Live from the JavaOne conference again, this time attending a session about enhancements to the JDBC specification 4.1. Four members of the JDBC specification team have presented a number of useful enhancements due in the upcoming version of JDBC. Some of these features may not make it into 4.1, but will be in future versions of JDBC down the road.
1. Named Prepared Statements
As many of you may already know, Prepared Statements support parameters referenced by numeric index such as ps.setString(1,”val1″) where “1” corresponds to the 1st index of “?” in the SQL string. Perhaps rightfully so, a lot of new developers to JDBC often complain that JDBC should support named parameters as well as numeric indexes. Well those developers are in luck, future versions of JDBC may support syntax such as the following:
NamedPStatement nsmt = con.createNPStatement("SELECT f1, f2, f3 FROM foo WHERE f1 = :f1 AND f2 < :f2"); nstmt.setParameter("f1","val1"); nstmt.setParameter("f2","val2"); ResultSet rs = nstmt.executeQuery();
A quick screenshot of the slide covering this information:
2. Chaining Commands
Using the previous example, the team intends to support chaining commands such that setParameter() returns a reference to the object allowing single-lined commands such as the following.
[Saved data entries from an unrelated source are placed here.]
(** * babel-auto-break: a shallow embedding of [src/babel-auto-break.ts]

    The plugin rewrites every [for], [while] and [do ... while] loop of a
    program so that the loop carries a wall-clock guard.  Babel's AST is a
    graph of mutable objects, so the embedding keeps the nodes in a store
    ([gmap ref Node]) and runs the plugin's functions in a state-and-error
    monad over that store.  Of the host library, the parser and the scope
    table are parameters; the tree-splicing operations of a path and the
    visitor dispatch are written out, the former with the cases the library
    makes for a statement under a label, in a list and in a field. *)

From Stdlib Require Import ZArith NArith List Bool Ascii String Lia.
From stdpp Require Import base option list gmap strings fin_maps pretty.

Set Warnings "-register-all".

Local Open Scope Z_scope.
Local Open Scope string_scope.
Local Open Scope list_scope.
Local Open Scope stdpp_scope.

(* ===================================================================== *)
(** ** JavaScript strings *)
(* ===================================================================== *)

(** A JavaScript string is a sequence of UTF-16 code units.  Regular
    expressions without the [u] flag, [String.prototype.replace] and
    template literals all work code unit by code unit. *)
Module JS.

Definition code_unit := N.
Definition jsstring := list code_unit.

(** Literals of the source are ASCII; [lit] spells them as code units. *)
Fixpoint lit (s : string) : jsstring :=
  match s with
  | EmptyString => []
  | String a s' => N_of_ascii a :: lit s'
  end.

Definition DQUOTE : code_unit := 34%N.      (* the double quote *)
Definition BACKSLASH : code_unit := 92%N.
Definition LPAREN : code_unit := 40%N.

(** The class [\s] of ECMAScript regular expressions: WhiteSpace and
    LineTerminator code points. *)
Definition is_regexp_space (c : code_unit) : bool :=
  ((9 <=? c) && (c <=? 13) || (c =? 32) || (c =? 160) || (c =? 5760)
   || ((8192 <=? c) && (c <=? 8202)) || (c =? 8232) || (c =? 8233)
   || (c =? 8239) || (c =? 8287) || (c =? 12288) || (c =? 65279))%N.

(** [strip_prefix p s] is [Some rest] when [s = p ++ rest]. *)
Fixpoint strip_prefix (p s : jsstring) : option jsstring :=
  match p, s with
  | [], _ => Some s
  | a :: p', b :: s' => if (a =? b)%N then strip_prefix p' s' else None
  | _ :: _, [] => None
  end.


(** Greedy [\s*]: the longest run of white space at the head of [s]. *)
Fixpoint skip_spaces (s : jsstring) : jsstring :=
  match s with
  | c :: s' => if is_regexp_space c then skip_spaces s' else s
  | [] => []
  end.

(** [s.replace(/"/g, '\\"')]: every double quote becomes backslash,
    double quote; the replacement text has no [$] pattern. *)
Definition escape_double_quotes (s : jsstring) : jsstring :=
  flat_map (fun c => if (c =? DQUOTE)%N then [BACKSLASH; DQUOTE] else [c]) s.

(** [s.replace(/^function\s*\(/, 'function $onAutoBreak$(')].  The
    pattern is anchored and [\s*] cannot give a parenthesis back, so the
    match is decided by one left-to-right scan.  In the replacement text
    neither [$o] nor [$(] is a substitution pattern: it is inserted as it
    stands.  Without the [g] flag at most one match is replaced. *)
Definition name_anonymous_function (s : jsstring) : jsstring :=
  match strip_prefix (lit "function") s with
  | Some rest =>
      match skip_spaces rest with
      | c :: rest' =>
          if (c =? LPAREN)%N then lit "function $onAutoBreak$(" ++ rest'
          else s
      | [] => s
      end
  | None => s
  end.

End JS.

Export JS.

(* ===================================================================== *)
(** ** The AST as a store of mutable nodes *)
(* ===================================================================== *)

(** A node is a JavaScript object; two places of a tree that hold the same
    object hold the same reference. *)
Definition ref := nat.

(** The node kinds of [@babel/types] that the plugin builds, inspects or
    rewrites, with their fields in builder order.  [R] is the type of the
    child positions: [ref] in the store, a tree in a read-back. *)
Inductive NodeShape (R : Type) : Type :=
| Identifier (name : string)
| NumericLiteral (value : Z)
| StringLiteral (value : jsstring)
| MemberExpression (object property : R)
| CallExpression (callee : R) (arguments : list R)
| BinaryExpression (operator : string) (left right : R)
| ArrowFunctionExpression (params : list R) (body : R) (async : bool)
| FunctionExpression (id : option R) (params : list R) (body : R)
    (generator async : bool)
| FunctionDeclaration (id : option R) (params : list R) (body : R)
    (generator async : bool)
| VariableDeclarator (id : R) (init : option R)
| VariableDeclaration (kind : string) (declarations : list R)
| ExpressionStatement (expression : R)
| BlockStatement (body : list R)
| IfStatement (test consequent : R) (alternate : option R)
| BreakStatement (label : option R)
| ForStatement (init test update : option R) (body : R)
| WhileStatement (test body : R)
| DoWhileStatement (body test : R)
| Program (body : list R)
| OtherNode (type : string) (children : list R)
| LabeledStatement (label body : R)
| WithStatement (object body : R)
| ForInStatement (left right body : R)
| ForOfStatement (left right body : R) (await : bool)
| SwitchCase (test : option R) (consequent : list R)
| StaticBlock (body : list R).

Arguments Identifier {R} name.
Arguments NumericLiteral {R} value.
Arguments StringLiteral {R} value.
Arguments MemberExpression {R} object property.
Arguments CallExpression {R} callee arguments.
Arguments BinaryExpression {R} operator left right.
Arguments ArrowFunctionExpression {R} params body async.
Arguments FunctionExpression {R} id params body generator async.
Arguments FunctionDeclaration {R} id params body generator async.
Arguments VariableDeclarator {R} id init.
Arguments VariableDeclaration {R} kind declarations.
Arguments ExpressionStatement {R} expression.
Arguments BlockStatement {R} body.
Arguments IfStatement {R} test consequent alternate.
Arguments BreakStatement {R} label.
Arguments ForStatement {R} init test update body.
Arguments WhileStatement {R} test body.
Arguments DoWhileStatement {R} body test.
Arguments Program {R} body.
Arguments OtherNode {R} type children.
Arguments LabeledStatement {R} label body.
Arguments WithStatement {R} object body.
Arguments ForInStatement {R} left right body.
Arguments ForOfStatement {R} left right body await.
Arguments SwitchCase {R} test consequent.
Arguments StaticBlock {R} body.

(** [loc.start] is an object with numeric properties ([line], [column],
    [index]); a property that is missing is a key that is not bound. *)
Record SourceLocation := { start : gmap string Z; end_ : gmap string Z }.

Record Node := { loc : option SourceLocation; shape : NodeShape ref }.

Abbreviation Heap := (gmap ref Node).

(** *** Node-kind predicates ([t.isX]) on shapes *)

Definition is_ExpressionStatement {R} (s : NodeShape R) : bool :=
  match s with ExpressionStatement _ => true | _ => false end.

Definition is_FunctionDeclaration {R} (s : NodeShape R) : bool :=
  match s with FunctionDeclaration _ _ _ _ _ => true | _ => false end.

Definition is_BlockStatement {R} (s : NodeShape R) : bool :=
  match s with BlockStatement _ => true | _ => false end.

Definition is_loop {R} (s : NodeShape R) : bool :=
  match s with
  | ForStatement _ _ _ _ | WhileStatement _ _ | DoWhileStatement _ _ => true
  | _ => false
  end.

(** The callable expressions: arrow functions and function expressions. *)
Definition is_callable {R} (s : NodeShape R) : bool :=
  match s with
  | ArrowFunctionExpression _ _ _ | FunctionExpression _ _ _ _ _ => true
  | _ => false
  end.

(** The nodes a tree splice can write to: the nodes that hold statements,
    in a list or in a field. *)
Definition is_container {R} (s : NodeShape R) : bool :=
  match s with
  | BlockStatement _ | Program _ | SwitchCase _ _ | StaticBlock _
  | IfStatement _ _ _ | LabeledStatement _ _ | WithStatement _ _
  | ForInStatement _ _ _ | ForOfStatement _ _ _ _ => true
  | _ => is_loop s
  end.

(** The parents to which [insertBefore] hands an insertion on: a statement
    cannot be put between a label and its statement, nor inside an
    expression statement. *)
Definition delegates {R} (s : NodeShape R) : bool :=
  match s with
  | LabeledStatement _ _ | ExpressionStatement _ => true
  | _ => false
  end.

(** The kinds that are expressions ([isNodeType("Expression")]), as far as
    the kinds of this file go; of an [OtherNode] it is not known. *)
Definition is_expression {R} (s : NodeShape R) : bool :=
  match s with
  | Identifier _ | NumericLiteral _ | StringLiteral _ | MemberExpression _ _
  | CallExpression _ _ | BinaryExpression _ _ _
  | ArrowFunctionExpression _ _ _ | FunctionExpression _ _ _ _ _
  | OtherNode _ _ => true
  | _ => false
  end.

Definition is_ForStatement {R} (s : NodeShape R) : bool :=
  match s with ForStatement _ _ _ _ => true | _ => false end.

(** *** Named access to the fields the plugin reaches through paths *)

(** The statement list called [lk] of a node ([node[lk]] as an array). *)
Definition get_list (lk : string) (s : NodeShape ref) : option (list ref) :=
  match s with
  | BlockStatement body | Program body | StaticBlock body =>
      if decide (lk = "body") then Some body else None
  | SwitchCase _ consequent =>
      if decide (lk = "consequent") then Some consequent else None
  | _ => None
  end.

Definition set_list (l : list ref) (s : NodeShape ref) : NodeShape ref :=
  match s with
  | BlockStatement _ => BlockStatement l
  | Program _ => Program l
  | StaticBlock _ => StaticBlock l
  | SwitchCase t _ => SwitchCase t l
  | _ => s
  end.

(** The single-node field called [f] of a loop ([node[f]]). *)
Definition get_field (f : string) (s : NodeShape ref) : option ref :=
  match s with
  | ForStatement _ _ _ b | WhileStatement _ b | DoWhileStatement b _ =>
      if decide (f = "body") then Some b else None
  | _ => None
  end.

Definition set_field (b : ref) (s : NodeShape ref) : NodeShape ref :=
  match s with
  | ForStatement i t u _ => ForStatement i t u b
  | WhileStatement t _ => WhileStatement t b
  | DoWhileStatement _ t => DoWhileStatement b t
  | _ => s
  end.

(** The keys under which a node holds one statement: Babel's
    [STATEMENT_OR_BLOCK_KEYS]. *)
Definition statement_or_block_key (f : string) : bool :=
  (String.eqb f "consequent" || String.eqb f "body"
   || String.eqb f "alternate")%bool.

(** The statement a node holds in its field [f] ([node[f]], for the fields
    that hold a statement): the branches of an [if], the body of a loop of
    any kind, of a label and of [with]. *)
Definition get_statement (f : string) (s : NodeShape ref) : option ref :=
  match s with
  | IfStatement _ c a =>
      if String.eqb f "consequent" then Some c
      else if String.eqb f "alternate" then a else None
  | LabeledStatement _ b | WithStatement _ b | ForInStatement _ _ b
  | ForOfStatement _ _ b _ =>
      if String.eqb f "body" then Some b else None
  | _ => get_field f s
  end.

(** The assignment [node[f] = b] to such a field. *)
Definition set_statement (f : string) (b : ref) (s : NodeShape ref)
  : NodeShape ref :=
  match s with
  | IfStatement t c a =>
      if String.eqb f "consequent" then IfStatement t b a
      else if String.eqb f "alternate" then IfStatement t c (Some b) else s
  | LabeledStatement l _ => if String.eqb f "body" then LabeledStatement l b else s
  | WithStatement o _ => if String.eqb f "body" then WithStatement o b else s
  | ForInStatement l r _ => if String.eqb f "body" then ForInStatement l r b else s
  | ForOfStatement l r _ a =>
      if String.eqb f "body" then ForOfStatement l r b a else s
  | _ => if String.eqb f "body" then set_field b s else s
  end.
(** C2, the claim as stated fails: a text of 60 characters, 80 percent
    of them punctuation, that is a single word is rejected by the word
    check, which comes before the ratio check. *)
Lemma sixty_chars_rejected_by_word_check :
  let state := initial_state sixty_one_word [] [] in
  List.length (strip sixty_one_word) = 60
  /\ 5 * punctuation_count latin1_only (strip sixty_one_word) = 4 * 60
  /\ extract_and_classify_node latin1_only offline state
     = (Return (rejected state MSG_FEW_WORDS), [])
  /\ extract_and_classify_node latin1_only offline state
     <> (Return (rejected state MSG_NOISE), []).
Proof.
  intros state. split; [reflexivity|]. split; [reflexivity|].
  assert (E : extract_and_classify_node latin1_only offline state
              = (Return (rejected state MSG_FEW_WORDS), []))
    by (vm_compute; reflexivity).
  split; [exact E|].
  rewrite E. intros H.
  apply (f_equal (fun r => match fst r with
                           | Return s => get (error_message s) []
                           | Raised _ => []
                           end)) in H.
  apply (reason_message_inj words_check ratio_check) in H.
  discriminate H.
Qed.

(** C3.  When the trimmed text has fewer than 50 characters or fewer
    than 10 whitespace-separated words, the node returns the state with
    [error_message] set to the message of the length check, or else of
    the word check, [doc_type] empty, [language] "es" and
    [confidence_score] 0.0, every other field as it was; and its trace
    is empty: no model call is made. *)
Theorem short_text_rejected (ucd : UnicodeData) (world : World)
    (state : AgentState) :
  let text := strip (get (raw_text state) []) in
  List.length text < 50 \/ List.length (split_ws text) < 10 ->
  let msg := if List.length text <? 50 then MSG_TOO_SHORT
             else MSG_FEW_WORDS in
  result (extract_and_classify_node ucd world state)
  = Return (mkState (raw_text state) (Some []) (simplified_explanation state)
              (identified_risks state) (action_items state) (Some 0%Q)
              (Some ES) (Some msg) (thread_id state) (user_token state))
  /\ trace (extract_and_classify_node ucd world state) = []
  /\ existsb is_model_call
       (trace (extract_and_classify_node ucd world state)) = false.
Proof.
  intros text H msg. unfold msg.
  destruct (List.length text <? 50) eqn:B.
  - apply Nat.ltb_lt in B.
    assert (F : first_failing ucd length_check (get (raw_text state) [])).
    { split; [exact B|]. intros k'; destruct k'; simpl; lia. }
    apply (node_rejects_iff ucd world state) in F. rewrite F.
    repeat split.
  - apply Nat.ltb_ge in B. destruct H as [H|H]; [fold text in B; lia|].
    assert (F : first_failing ucd words_check (get (raw_text state) [])).
    { split; [exact H|].
      intros k'; destruct k'; simpl; try lia. fold text. lia. }
    apply (node_rejects_iff ucd world state) in F. rewrite F.
    repeat split.
Qed.

Lemma short_text_rejected_witness :
  result (extract_and_classify_node latin1_only offline
            (initial_state (lit "hola") [] []))
  = Return (mkState (Some (lit "hola")) (Some []) (Some []) (Some [])
              (Some []) (Some 0%Q) (Some ES) (Some MSG_TOO_SHORT)
              (Some []) (Some [])).
Proof.
  apply (short_text_rejected latin1_only offline
           (initial_state (lit "hola") [] [])).
  left. vm_compute. lia.
Defined.

(* ===================================================================== *)
(** ** Properties of the workflow *)
(* ===================================================================== *)

Lemma merge_rejected (state : AgentState) (msg : str) :
  merge state (rejected state msg) = rejected state msg.
Proof.
  destruct state as [a b c d e f g h i j].
  destruct a, b, c, d, e, f, g, h, i, j; reflexivity.
Qed.

Lemma merge_classified (state : AgentState) (d l : str) :
  let st := set_error_message [] (set_language l (set_doc_type d state)) in
  merge state st = st.
Proof.
  destruct state as [a b c d0 e f g h i j].
  destruct a, b, c, d0, e, f, g, h, i, j; reflexivity.
Qed.

(** The classification node never raises; what it returns carries every
    key of the incoming state, and it runs no node of the graph. *)
Lemma classify_returns (ucd : UnicodeData) (world : World)
    (state : AgentState) :
  exists st1 t1,
    extract_and_classify_node ucd world state = (Return st1, t1)
    /\ merge state st1 = st1
    /\ forall name, ~ In (RunNode name) t1.
Proof.
  rewrite node_text_checks.
  destruct (text_checks ucd (get (raw_text state) [])) as [k|].
  - exists (rejected state (reason_message k)), [].
    split; [reflexivity|]. split; [apply merge_rejected|]. intros n [].
  - destruct (classify_with_model_calls ucd world state)
      as (st & E & HR & HE).
    exists st. eexists. split; [exact E|]. split.
    + destruct (groq world GROQ_MODEL (3 # 10) CLASSIFY_SYSTEM_PROMPT
                  (classify_human_message (get (raw_text state) [])))
        as [content|e] eqn:G.
      * rewrite (HR content eq_refl).
        destruct (parse_classification ucd (split_on NL (strip content))).
        apply merge_classified.
      * rewrite (HE e eq_refl). apply merge_rejected.
    + intros n [H|[]]. discriminate H.
Qed.

Local Open Scope string_scope.

Lemma run_from_END (g : StateGraph) (n : nat) (s : AgentState) :
  run_from g n END s = ret s.
Proof. destruct n; reflexivity. Qed.

(** The run of the graph of [graph.py], for any two node functions. *)
Lemma two_stage_run (f1 f2 : AgentState -> M AgentState)
    (state : AgentState) :
  ainvoke_graph
    (add_edge "simplify_and_analyze" END
       (add_conditional_edges "extract_and_classify" should_continue
          [("end", END); ("continue", "simplify_and_analyze")]
          (set_entry_point "extract_and_classify"
             (add_node "simplify_and_analyze" f2
                (add_node "extract_and_classify" f1 empty_graph)))))
    state
  = match f1 state with
    | (Raised e, t1) => (Raised e, RunNode "extract_and_classify" :: t1)
    | (Return u1, t1) =>
        let s1 := merge state u1 in
        if truthy (strip (get (error_message s1) []))
        then (Return s1, RunNode "extract_and_classify" :: t1)
        else
          match f2 s1 with
          | (Raised e, t2) =>
              (Raised e,
               RunNode "extract_and_classify" :: t1
               ++ RunNode "simplify_and_analyze" :: t2)
          | (Return u2, t2) =>
              (Return (merge s1 u2),
               RunNode "extract_and_classify" :: t1
               ++ RunNode "simplify_and_analyze" :: t2)
          end
    end.
Proof.
  unfold ainvoke_graph. cbn [graph_entry add_edge add_conditional_edges
    set_entry_point add_node empty_graph].
  change RECURSION_LIMIT with (S (S 23)). generalize 23. intros n.
  cbn -[merge should_continue].
  unfold bind at 1.
  destruct (f1 state) as [[u1|e] t1]; [|reflexivity].
  unfold should_continue. rewrite guard_strip.
  destruct (truthy (strip (get (error_message (merge state u1)) []))).
  - cbn -[merge]. now rewrite app_nil_r.
  - cbn -[merge]. unfold bind.
    destruct (f2 (merge state u1)) as [[u2|e] t2]; cbn -[merge].
    + rewrite run_from_END. cbn -[merge]. now rewrite app_nil_r.
    + reflexivity.
Qed.

(** C1.  The classification node always returns a state [st1]; the run
    of the workflow executes [simplify_and_analyze] if and only if the
    [error_message] of [st1], trimmed, is empty; and the routing depends
    on no other field: two states with the same [error_message] are
    routed alike. *)
Theorem analysis_runs_iff_no_error (ucd : UnicodeData) (world : World)
    (state : AgentState) :
  exists st1 t1,
    extract_and_classify_node ucd world state = (Return st1, t1)
    /\ (In (RunNode "simplify_and_analyze")
          (trace (ainvoke_graph (workflow ucd world) state))
        <-> strip (get (error_message st1) []) = [])
    /\ (should_continue st1 = "continue"
        <-> strip (get (error_message st1) []) = [])
    /\ (forall other,
          error_message other = error_message st1 ->
          should_continue other = should_continue st1).
Proof.
  destruct (classify_returns ucd world state) as (st1 & t1 & E & Hm & Hn).
  exists st1, t1. split; [exact E|]. split; [|split].
  - unfold workflow. rewrite two_stage_run, E. cbn zeta. rewrite Hm.
    rewrite <- truthy_false_iff.
    destruct (truthy (strip (get (error_message st1) []))).
    + split; [|discriminate]. intros [H|H]; [discriminate H|].
      exfalso. exact (Hn _ H).
    + split; [reflexivity|]. intros _.
      destruct (simplify_and_analyze_node ucd world st1) as [[u2|e] t2];
        unfold trace; simpl; right; apply in_or_app; right; now left.
  - unfold should_continue. rewrite guard_strip, <- truthy_false_iff.
    destruct (truthy (strip (get (error_message st1) [])));
      split; congruence.
  - intros other H. unfold should_continue. now rewrite H.
Qed.

Local Close Scope string_scope.

(* ===================================================================== *)
(** ** Properties of [simplify_and_analyze_node]: guard and failure *)
(* ===================================================================== *)

Lemma analyze_guard (ucd : UnicodeData) (world : World)
    (state : AgentState) :
  strip (get (error_message state) []) <> [] ->
  simplify_and_analyze_node ucd world state = (Return state, []).
Proof.
  intros H. apply truthy_true_iff in H.
  unfold simplify_and_analyze_node. now rewrite guard_strip, H.
Qed.
(** * NextBI authentication session manager

    A shallow embedding of the frontend's [services/authService.ts] (the
    Token Store and the two backend exchange calls) and of
    [context/AuthContext.tsx] (the session controller: startup resolution,
    login, logout, token retrieval, reaction to the auth-changed event),
    followed by the properties of the specification that concern them.

    Conventions of the model.
    - JavaScript values are the type [value]; numbers are integers ([Z]),
      strings are byte strings.  Property reads, truthiness, [||], [?.] and
      [===] follow the language.
    - [localStorage] is a finite map from strings to strings.
    - An [async] function is a computation in the monad [M]: it threads the
      [World] (storage, React state, the log of effects) and ends with
      [Ok r] (the promise resolves) or [Throw e] (it rejects).  A function is
      run to completion: no other task is interleaved at its [await]s.
    - What the browser, axios and MSAL answer is an input: the [Platform]
      record and the [MsalApp] record hold those answers.
    - The page runs in a browser: [window] and [window.dispatchEvent]
      exist, so the [typeof window] guards of the source are taken;
      [localStorage] calls do not throw; [console.*] calls leave no
      trace. *)

From Stdlib Require Import ZArith Ascii String List Bool Lia.
From Stdlib Require Import DecimalString DecimalZ.
From stdpp Require Import base option list strings gmap.
Import ListNotations.

Local Open Scope Z_scope.
Local Open Scope string_scope.
Local Open Scope list_scope.

(* ===================================================================== *)
(** ** JavaScript values *)
(* ===================================================================== *)

#[warnings="-register-all"]
Inductive value : Type :=
| VUndefined
| VNull
| VBool (b : bool)
| VNum (n : Z)
| VStr (s : string)
| VArr (items : list value)
| VObj (fields : list (string * value)).

(** Induction principle that reaches the values stored in arrays and
    objects. *)
Section value_induction.
Variable P : value -> Prop.
Hypothesis Hundef : P VUndefined.
Hypothesis Hnull : P VNull.
Hypothesis Hbool : forall b, P (VBool b).
Hypothesis Hnum : forall n, P (VNum n).
Hypothesis Hstr : forall s, P (VStr s).
Hypothesis Harr : forall l, Forall P l -> P (VArr l).
Hypothesis Hobj : forall fs, Forall (fun kv => P (snd kv)) fs -> P (VObj fs).

Fixpoint value_nested_ind (v : value) : P v :=
  match v with
  | VUndefined => Hundef
  | VNull => Hnull
  | VBool b => Hbool b
  | VNum n => Hnum n
  | VStr s => Hstr s
  | VArr l =>
      Harr l ((fix go (l : list value) : Forall P l :=
                 match l with
                 | [] => @List.Forall_nil _ P
                 | x :: r => @List.Forall_cons _ P x r (value_nested_ind x) (go r)
                 end) l)
  | VObj fs =>
      Hobj fs ((fix go (fs : list (string * value))
                  : Forall (fun kv => P (snd kv)) fs :=
                  match fs with
                  | [] => @List.Forall_nil _ _
                  | kv :: r =>
                      @List.Forall_cons _ (fun kv => P (snd kv)) kv r
                        (value_nested_ind (snd kv)) (go r)
                  end) fs)
  end.
End value_induction.

(** ToBoolean. *)
Definition truthy (v : value) : bool :=
  match v with
  | VUndefined | VNull => false
  | VBool b => b
  | VNum n => negb (n =? 0)%Z
  | VStr s => negb (String.eqb s "")
  | VArr _ | VObj _ => true
  end.

(** [a || b] on values (the right operand is pure wherever the source uses
    the operator). *)
Definition js_or (a b : value) : value := if truthy a then a else b.

(** Own-property lookup in an object literal or a parsed object. *)
Fixpoint assoc (k : string) (fs : list (string * value)) : option value :=
  match fs with
  | [] => None
  | (k', v) :: r => if String.eqb k k' then Some v else assoc k r
  end.

(** [o[k] = v] on the field list of an object: an existing key keeps its
    place and takes the new value, a new key goes last. *)
Fixpoint obj_set (k : string) (v : value) (fs : list (string * value))
  : list (string * value) :=
  match fs with
  | [] => [(k, v)]
  | (k', v') :: r =>
      if String.eqb k k' then (k', v) :: r else (k', v') :: obj_set k v r
  end.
ResultSet rs = nstmt.setParameter("f1","val1").setParameter("f2","val2").executeQuery()
3. Changing schemas on the fly
For databases that support the notion of database schemas, you will be able to change your current schema dynamically after the connection is established, using the following command:
Connection connection = ... connection.setSchema("mySchema")
For those databases that do not support such commands, this would likely be a no-op.
4. Timezone support
Better support for time zones are due in distant future versions after Java 1.7 adds a lot of new features related to them.